[Collected data]
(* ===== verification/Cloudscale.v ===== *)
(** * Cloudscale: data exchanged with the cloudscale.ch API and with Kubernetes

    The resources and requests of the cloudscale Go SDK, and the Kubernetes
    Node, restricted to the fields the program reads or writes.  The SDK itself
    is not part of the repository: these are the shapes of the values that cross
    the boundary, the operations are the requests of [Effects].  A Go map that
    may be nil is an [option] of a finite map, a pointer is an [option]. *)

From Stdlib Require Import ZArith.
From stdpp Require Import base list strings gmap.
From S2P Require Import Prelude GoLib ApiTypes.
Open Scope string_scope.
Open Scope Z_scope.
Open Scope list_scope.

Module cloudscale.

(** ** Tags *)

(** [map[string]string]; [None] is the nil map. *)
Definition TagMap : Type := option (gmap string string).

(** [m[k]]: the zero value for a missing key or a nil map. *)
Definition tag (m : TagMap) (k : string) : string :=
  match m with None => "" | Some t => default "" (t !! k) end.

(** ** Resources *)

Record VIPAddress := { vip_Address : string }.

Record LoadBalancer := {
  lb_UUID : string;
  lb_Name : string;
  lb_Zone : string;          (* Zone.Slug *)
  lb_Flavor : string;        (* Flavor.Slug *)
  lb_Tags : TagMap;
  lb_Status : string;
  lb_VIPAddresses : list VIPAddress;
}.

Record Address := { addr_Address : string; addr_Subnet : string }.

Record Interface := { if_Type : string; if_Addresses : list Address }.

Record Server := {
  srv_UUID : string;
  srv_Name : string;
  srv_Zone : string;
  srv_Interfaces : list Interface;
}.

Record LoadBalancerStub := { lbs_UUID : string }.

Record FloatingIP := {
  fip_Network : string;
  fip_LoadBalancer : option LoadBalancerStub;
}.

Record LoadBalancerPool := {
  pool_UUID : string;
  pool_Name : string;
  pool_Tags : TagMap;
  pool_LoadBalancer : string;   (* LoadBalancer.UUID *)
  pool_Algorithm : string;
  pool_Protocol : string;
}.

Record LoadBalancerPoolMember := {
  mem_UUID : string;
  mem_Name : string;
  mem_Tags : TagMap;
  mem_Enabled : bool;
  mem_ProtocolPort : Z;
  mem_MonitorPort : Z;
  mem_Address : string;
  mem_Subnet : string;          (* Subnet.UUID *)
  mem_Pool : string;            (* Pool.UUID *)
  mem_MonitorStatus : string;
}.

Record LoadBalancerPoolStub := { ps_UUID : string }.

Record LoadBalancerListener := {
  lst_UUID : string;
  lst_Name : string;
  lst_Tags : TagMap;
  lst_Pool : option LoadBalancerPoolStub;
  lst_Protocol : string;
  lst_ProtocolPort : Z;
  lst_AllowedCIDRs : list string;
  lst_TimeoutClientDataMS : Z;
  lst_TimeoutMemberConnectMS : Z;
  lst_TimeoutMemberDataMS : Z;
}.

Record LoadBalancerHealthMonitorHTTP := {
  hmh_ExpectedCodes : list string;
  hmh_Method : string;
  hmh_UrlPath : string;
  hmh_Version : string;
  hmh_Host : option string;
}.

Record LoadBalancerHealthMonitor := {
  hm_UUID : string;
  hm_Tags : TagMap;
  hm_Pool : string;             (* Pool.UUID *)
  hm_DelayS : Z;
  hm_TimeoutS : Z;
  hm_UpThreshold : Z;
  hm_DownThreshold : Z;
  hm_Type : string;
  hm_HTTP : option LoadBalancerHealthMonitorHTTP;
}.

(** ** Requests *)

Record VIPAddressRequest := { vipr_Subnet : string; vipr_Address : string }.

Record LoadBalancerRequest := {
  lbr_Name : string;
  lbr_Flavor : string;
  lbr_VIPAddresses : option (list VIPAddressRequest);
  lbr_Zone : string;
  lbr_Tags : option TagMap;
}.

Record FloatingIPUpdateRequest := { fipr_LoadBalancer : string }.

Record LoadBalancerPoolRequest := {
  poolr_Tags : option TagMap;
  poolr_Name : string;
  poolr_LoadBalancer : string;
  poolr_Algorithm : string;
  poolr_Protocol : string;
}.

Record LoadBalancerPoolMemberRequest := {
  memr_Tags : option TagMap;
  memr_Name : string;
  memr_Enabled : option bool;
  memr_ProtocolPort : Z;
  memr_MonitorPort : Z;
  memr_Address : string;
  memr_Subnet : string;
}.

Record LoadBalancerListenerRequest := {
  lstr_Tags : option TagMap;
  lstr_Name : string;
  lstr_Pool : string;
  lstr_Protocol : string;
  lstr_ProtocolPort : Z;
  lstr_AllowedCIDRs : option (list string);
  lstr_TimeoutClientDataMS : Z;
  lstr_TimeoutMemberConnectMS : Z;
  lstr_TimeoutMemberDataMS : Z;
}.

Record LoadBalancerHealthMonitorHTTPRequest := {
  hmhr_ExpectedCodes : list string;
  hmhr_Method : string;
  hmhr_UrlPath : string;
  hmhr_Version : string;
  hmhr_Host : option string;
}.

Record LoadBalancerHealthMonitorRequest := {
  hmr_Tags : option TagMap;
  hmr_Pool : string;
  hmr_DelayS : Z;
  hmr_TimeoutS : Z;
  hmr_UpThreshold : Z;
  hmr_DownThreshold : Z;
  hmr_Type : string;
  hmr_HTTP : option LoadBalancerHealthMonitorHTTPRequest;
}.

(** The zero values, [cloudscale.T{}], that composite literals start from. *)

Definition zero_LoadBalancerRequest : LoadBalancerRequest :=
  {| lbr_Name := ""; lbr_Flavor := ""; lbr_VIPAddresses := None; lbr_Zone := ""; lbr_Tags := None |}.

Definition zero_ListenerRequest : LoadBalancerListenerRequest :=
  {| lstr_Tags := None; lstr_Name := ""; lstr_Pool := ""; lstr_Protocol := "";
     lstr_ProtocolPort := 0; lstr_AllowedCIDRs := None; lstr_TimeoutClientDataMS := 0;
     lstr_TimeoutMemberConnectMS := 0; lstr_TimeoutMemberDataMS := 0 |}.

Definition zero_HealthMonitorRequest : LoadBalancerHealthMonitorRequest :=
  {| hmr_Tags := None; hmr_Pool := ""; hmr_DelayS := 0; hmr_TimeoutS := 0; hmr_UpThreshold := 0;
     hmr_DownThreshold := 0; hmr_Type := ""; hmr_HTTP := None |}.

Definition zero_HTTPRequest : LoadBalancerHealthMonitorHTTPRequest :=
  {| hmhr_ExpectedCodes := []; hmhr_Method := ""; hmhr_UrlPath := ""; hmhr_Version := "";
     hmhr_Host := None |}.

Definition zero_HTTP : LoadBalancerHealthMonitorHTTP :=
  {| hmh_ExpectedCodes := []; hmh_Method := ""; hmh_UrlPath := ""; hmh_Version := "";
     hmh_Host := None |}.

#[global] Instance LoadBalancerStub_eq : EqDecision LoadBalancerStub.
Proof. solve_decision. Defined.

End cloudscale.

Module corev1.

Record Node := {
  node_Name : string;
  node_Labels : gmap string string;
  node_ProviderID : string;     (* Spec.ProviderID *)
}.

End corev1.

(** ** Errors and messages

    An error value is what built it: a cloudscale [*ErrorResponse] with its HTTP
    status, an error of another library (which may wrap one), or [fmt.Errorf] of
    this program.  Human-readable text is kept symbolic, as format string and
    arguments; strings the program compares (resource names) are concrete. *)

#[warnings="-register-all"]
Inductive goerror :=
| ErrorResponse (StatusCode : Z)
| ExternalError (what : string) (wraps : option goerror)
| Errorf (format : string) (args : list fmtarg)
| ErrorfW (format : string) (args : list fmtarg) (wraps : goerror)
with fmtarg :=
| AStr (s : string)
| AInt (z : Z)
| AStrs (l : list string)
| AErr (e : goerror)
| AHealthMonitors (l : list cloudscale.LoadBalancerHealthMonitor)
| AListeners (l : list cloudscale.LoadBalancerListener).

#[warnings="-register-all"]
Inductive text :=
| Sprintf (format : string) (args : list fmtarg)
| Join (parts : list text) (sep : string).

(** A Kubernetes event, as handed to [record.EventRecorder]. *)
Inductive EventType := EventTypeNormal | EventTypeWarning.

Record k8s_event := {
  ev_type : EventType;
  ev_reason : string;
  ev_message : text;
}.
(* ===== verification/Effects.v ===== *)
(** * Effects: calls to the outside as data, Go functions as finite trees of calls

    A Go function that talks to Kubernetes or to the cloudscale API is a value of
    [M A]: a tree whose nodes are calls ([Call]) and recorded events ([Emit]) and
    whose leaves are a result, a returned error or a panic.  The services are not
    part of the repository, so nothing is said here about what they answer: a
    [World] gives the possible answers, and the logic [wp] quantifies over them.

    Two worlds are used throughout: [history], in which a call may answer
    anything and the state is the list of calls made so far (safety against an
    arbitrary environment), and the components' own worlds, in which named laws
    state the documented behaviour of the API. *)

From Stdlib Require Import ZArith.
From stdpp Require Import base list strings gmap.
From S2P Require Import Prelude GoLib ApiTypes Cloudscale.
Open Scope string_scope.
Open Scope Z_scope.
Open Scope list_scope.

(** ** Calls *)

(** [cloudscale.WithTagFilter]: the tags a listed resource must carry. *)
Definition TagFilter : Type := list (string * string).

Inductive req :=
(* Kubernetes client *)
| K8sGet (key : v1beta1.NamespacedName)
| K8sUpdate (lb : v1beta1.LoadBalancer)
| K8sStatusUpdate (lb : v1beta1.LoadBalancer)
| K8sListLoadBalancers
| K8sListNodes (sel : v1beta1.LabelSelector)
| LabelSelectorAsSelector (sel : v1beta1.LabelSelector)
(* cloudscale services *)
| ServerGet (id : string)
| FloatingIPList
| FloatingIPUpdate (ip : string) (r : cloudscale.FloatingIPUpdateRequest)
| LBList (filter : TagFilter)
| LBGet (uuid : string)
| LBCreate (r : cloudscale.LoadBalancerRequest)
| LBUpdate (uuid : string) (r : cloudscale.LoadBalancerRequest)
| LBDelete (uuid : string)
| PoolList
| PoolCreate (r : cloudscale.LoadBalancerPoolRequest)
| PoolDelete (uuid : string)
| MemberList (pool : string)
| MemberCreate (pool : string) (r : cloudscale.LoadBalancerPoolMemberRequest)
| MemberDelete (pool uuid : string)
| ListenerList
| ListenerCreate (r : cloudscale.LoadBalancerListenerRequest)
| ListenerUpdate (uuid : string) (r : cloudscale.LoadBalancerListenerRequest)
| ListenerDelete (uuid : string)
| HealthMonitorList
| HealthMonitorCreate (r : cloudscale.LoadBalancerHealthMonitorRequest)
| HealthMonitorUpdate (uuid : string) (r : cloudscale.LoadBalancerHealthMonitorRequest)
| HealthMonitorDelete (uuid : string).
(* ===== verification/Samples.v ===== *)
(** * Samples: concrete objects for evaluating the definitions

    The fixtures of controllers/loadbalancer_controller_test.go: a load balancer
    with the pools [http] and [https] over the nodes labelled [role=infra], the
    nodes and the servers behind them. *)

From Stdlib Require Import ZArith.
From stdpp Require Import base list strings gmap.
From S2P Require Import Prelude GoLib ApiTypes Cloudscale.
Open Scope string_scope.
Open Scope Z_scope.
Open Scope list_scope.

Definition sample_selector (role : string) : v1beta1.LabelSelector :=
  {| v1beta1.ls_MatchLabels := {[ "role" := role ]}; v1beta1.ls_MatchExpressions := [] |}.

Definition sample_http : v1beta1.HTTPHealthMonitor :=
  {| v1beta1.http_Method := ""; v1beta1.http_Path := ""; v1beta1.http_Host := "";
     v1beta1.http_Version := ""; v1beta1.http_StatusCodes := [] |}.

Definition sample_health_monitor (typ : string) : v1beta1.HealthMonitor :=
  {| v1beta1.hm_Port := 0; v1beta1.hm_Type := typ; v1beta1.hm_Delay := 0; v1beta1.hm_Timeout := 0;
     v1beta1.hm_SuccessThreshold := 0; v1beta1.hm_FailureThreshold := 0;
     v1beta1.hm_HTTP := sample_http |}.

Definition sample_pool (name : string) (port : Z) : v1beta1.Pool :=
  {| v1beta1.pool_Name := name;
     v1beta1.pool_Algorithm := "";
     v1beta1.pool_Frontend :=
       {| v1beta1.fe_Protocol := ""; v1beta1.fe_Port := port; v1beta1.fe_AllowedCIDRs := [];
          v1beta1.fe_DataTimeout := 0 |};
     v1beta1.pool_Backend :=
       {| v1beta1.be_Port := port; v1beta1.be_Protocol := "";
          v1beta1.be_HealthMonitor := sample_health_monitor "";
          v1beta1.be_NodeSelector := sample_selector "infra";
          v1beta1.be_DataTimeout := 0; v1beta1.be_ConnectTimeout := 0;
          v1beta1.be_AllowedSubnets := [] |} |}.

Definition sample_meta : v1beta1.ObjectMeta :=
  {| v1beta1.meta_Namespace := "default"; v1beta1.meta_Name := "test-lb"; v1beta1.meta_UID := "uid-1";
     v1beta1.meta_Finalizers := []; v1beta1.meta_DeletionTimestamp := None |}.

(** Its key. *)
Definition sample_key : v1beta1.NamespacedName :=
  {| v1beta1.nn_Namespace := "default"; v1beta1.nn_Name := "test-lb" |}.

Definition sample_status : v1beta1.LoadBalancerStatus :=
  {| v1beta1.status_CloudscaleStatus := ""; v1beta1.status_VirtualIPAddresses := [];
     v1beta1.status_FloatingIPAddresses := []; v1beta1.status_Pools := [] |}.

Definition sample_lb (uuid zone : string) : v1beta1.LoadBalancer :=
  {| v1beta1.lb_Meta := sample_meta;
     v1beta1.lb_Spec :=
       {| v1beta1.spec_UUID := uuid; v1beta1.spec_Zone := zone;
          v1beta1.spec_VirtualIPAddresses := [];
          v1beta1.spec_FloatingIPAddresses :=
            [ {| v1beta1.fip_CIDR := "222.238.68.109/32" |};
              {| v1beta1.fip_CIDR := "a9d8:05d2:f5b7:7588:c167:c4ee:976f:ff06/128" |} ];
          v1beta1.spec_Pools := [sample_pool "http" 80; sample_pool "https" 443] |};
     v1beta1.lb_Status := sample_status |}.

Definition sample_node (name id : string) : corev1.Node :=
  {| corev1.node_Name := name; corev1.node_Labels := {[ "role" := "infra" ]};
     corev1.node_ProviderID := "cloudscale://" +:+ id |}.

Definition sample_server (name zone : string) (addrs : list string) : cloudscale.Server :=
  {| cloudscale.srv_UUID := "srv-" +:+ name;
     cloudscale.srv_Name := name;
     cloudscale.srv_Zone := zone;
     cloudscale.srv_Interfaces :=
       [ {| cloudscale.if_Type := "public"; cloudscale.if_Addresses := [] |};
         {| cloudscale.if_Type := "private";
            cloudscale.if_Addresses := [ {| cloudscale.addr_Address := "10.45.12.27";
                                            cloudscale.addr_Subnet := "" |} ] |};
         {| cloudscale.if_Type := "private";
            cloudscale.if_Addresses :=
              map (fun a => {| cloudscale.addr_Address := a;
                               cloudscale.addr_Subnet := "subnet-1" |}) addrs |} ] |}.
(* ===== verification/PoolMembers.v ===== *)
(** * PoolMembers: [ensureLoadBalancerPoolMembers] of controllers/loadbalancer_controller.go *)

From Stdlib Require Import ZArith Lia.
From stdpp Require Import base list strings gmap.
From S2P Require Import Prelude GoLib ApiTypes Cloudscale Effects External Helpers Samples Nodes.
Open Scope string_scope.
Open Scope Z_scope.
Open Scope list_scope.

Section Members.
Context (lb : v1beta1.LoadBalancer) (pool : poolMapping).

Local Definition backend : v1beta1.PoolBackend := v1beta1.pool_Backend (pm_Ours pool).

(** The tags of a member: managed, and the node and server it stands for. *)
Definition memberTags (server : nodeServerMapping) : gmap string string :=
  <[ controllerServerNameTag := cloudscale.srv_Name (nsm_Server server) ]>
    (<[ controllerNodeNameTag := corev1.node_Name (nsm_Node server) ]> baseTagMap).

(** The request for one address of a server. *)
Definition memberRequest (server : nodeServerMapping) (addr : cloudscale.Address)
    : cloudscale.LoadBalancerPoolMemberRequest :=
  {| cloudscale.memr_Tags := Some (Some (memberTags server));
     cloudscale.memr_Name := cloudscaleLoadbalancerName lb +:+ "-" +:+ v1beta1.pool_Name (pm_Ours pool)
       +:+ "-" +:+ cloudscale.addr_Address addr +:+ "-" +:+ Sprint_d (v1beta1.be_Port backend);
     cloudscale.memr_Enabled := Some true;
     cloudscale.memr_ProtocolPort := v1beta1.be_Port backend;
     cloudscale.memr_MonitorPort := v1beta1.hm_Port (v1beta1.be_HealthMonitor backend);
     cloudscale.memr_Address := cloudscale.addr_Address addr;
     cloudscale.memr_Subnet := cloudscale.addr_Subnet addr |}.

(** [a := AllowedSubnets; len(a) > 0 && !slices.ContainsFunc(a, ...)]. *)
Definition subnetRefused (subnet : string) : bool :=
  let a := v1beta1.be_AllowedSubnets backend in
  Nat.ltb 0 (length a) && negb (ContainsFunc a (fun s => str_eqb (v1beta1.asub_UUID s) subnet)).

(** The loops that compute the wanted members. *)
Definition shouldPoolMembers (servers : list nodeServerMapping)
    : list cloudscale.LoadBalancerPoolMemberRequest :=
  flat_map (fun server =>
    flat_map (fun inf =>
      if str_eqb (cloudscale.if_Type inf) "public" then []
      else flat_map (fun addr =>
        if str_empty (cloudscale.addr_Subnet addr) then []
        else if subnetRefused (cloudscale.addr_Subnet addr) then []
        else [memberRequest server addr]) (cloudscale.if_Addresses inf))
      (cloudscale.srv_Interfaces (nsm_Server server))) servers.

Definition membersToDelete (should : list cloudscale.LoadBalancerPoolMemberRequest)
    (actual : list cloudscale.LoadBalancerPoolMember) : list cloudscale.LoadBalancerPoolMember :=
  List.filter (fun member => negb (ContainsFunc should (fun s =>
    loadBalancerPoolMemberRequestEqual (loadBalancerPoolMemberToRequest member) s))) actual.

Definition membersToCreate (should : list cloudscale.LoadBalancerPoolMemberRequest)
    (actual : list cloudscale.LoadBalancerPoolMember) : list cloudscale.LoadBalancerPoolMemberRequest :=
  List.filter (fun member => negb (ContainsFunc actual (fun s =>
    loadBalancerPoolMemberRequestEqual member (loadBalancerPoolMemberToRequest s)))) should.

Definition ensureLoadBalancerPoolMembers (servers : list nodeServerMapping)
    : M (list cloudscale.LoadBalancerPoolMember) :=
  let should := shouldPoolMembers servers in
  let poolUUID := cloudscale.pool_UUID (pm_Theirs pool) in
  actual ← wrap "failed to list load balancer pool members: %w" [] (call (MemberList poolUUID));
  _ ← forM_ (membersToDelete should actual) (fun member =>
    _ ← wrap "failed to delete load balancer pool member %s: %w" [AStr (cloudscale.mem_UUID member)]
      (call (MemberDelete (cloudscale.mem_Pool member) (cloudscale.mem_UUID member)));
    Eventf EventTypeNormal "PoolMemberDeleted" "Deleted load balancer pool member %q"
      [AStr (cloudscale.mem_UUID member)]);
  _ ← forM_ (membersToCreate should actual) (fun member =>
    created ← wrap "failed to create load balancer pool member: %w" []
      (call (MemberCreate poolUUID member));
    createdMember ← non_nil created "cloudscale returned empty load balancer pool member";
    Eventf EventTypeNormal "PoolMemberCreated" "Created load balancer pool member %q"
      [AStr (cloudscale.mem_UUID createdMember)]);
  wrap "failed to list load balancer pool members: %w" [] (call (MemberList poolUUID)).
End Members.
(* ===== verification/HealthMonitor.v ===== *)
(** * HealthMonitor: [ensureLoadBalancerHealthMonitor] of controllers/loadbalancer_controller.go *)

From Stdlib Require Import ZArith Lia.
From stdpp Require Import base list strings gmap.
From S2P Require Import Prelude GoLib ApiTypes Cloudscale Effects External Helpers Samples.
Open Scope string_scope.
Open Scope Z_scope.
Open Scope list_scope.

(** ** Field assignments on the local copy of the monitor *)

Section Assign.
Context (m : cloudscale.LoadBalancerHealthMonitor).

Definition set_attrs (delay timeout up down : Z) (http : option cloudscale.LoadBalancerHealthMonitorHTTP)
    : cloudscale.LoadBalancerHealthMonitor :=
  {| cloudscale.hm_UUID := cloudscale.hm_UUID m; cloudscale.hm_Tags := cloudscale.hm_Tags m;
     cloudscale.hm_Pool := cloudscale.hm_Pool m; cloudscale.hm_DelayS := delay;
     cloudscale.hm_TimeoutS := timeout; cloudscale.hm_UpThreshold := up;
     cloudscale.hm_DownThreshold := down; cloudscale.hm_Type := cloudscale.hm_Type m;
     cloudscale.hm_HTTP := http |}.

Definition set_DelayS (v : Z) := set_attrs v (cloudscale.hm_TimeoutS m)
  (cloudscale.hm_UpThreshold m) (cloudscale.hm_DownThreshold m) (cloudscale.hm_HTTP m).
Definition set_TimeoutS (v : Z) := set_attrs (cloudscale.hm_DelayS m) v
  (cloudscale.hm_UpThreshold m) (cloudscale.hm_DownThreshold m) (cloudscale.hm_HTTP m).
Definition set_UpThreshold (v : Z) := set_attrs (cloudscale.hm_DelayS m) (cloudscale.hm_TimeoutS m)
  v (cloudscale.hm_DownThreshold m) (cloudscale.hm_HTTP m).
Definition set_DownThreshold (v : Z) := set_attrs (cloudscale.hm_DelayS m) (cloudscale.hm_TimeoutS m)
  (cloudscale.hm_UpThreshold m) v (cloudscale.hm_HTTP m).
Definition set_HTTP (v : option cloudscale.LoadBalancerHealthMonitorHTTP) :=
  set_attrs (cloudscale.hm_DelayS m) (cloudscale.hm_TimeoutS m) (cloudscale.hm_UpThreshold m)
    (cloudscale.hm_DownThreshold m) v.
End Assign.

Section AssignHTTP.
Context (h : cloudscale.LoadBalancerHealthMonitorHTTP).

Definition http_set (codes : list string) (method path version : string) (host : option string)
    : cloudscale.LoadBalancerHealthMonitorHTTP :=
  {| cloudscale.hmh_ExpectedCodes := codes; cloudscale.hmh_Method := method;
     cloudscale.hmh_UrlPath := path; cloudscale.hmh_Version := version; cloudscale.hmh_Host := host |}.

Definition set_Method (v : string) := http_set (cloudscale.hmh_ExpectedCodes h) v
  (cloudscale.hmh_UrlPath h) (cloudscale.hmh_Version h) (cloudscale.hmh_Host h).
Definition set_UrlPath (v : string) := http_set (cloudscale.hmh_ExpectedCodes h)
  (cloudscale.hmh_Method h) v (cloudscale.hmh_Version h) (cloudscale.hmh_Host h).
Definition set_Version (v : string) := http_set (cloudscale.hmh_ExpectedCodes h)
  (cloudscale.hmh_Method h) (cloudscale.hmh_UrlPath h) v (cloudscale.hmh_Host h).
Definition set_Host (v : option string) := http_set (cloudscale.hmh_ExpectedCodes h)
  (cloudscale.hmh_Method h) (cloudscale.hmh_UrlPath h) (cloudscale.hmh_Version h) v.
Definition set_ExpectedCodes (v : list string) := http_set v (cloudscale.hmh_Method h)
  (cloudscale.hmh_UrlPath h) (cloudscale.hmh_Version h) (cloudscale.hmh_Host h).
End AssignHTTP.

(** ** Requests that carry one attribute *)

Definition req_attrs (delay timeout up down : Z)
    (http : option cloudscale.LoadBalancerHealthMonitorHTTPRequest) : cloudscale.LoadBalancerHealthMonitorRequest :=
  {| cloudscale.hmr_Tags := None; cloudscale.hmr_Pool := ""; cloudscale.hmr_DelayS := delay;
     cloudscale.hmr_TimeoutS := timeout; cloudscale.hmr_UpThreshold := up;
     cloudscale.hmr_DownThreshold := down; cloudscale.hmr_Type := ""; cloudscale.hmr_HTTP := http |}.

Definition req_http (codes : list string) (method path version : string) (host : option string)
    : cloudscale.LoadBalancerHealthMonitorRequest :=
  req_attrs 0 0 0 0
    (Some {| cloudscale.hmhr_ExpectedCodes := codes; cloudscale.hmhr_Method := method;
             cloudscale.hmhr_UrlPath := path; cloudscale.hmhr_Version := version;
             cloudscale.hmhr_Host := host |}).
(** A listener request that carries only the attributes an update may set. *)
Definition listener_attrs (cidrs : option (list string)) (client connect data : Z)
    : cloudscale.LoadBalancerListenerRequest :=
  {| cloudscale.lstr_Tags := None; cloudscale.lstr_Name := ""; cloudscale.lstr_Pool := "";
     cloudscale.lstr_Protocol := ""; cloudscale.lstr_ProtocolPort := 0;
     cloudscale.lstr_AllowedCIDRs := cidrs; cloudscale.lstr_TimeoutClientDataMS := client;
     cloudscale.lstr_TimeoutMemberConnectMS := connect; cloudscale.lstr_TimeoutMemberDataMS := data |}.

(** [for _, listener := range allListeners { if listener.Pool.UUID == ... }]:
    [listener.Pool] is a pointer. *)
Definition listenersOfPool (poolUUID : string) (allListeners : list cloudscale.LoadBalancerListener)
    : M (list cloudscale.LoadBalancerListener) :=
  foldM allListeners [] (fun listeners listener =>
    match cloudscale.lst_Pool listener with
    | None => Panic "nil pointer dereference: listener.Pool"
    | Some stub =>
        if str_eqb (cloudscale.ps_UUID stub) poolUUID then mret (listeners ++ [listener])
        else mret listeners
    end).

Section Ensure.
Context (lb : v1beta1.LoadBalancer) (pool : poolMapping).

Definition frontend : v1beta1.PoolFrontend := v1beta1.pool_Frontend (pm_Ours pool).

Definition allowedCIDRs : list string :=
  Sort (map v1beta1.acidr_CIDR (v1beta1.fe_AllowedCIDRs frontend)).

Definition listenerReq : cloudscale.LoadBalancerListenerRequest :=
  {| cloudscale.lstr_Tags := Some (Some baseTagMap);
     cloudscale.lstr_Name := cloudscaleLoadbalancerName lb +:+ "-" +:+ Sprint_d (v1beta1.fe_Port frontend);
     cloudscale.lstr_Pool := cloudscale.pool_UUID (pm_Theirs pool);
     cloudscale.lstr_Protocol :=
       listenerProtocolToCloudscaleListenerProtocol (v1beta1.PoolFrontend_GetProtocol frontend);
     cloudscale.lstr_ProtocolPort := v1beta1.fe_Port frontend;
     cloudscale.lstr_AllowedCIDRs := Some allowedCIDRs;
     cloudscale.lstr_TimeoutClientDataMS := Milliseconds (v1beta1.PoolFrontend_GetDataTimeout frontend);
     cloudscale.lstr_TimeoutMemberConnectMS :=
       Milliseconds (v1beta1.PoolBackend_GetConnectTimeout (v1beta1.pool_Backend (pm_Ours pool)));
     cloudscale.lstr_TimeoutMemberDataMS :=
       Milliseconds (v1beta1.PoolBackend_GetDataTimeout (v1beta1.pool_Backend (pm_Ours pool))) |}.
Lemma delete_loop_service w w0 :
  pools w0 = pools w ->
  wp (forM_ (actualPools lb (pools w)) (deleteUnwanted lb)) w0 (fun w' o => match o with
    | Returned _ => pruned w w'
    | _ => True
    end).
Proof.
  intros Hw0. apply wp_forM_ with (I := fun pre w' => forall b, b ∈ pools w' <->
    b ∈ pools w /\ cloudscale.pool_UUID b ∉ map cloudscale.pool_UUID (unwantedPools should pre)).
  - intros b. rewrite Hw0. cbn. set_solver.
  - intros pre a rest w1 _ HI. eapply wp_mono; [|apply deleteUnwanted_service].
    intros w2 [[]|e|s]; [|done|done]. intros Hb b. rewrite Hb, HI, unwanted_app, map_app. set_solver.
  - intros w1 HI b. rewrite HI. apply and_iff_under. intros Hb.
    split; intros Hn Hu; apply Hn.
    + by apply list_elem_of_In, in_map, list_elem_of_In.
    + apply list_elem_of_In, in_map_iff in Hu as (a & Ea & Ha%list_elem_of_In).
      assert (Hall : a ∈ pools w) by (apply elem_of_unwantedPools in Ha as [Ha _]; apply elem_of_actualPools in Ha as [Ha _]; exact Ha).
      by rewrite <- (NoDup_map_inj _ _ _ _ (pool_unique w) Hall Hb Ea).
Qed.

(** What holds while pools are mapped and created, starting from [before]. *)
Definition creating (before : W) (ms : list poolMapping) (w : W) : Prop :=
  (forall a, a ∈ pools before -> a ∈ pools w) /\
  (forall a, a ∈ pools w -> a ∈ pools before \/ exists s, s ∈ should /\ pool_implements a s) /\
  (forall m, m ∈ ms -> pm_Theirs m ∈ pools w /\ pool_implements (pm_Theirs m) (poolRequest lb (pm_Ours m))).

*Problem description:*
Word for word, repeat the data from its first line through the line with "may be nil is", including both of those lines and no others.

*The answer:*
(* ===== verification/Cloudscale.v ===== *)
(** * Cloudscale: data exchanged with the cloudscale.ch API and with Kubernetes

    The resources and requests of the cloudscale Go SDK, and the Kubernetes
    Node, restricted to the fields the program reads or writes.  The SDK itself
    is not part of the repository: these are the shapes of the values that cross
    the boundary, the operations are the requests of [Effects].  A Go map that
    may be nil is an [option] of a finite map, a pointer is an [option]. *)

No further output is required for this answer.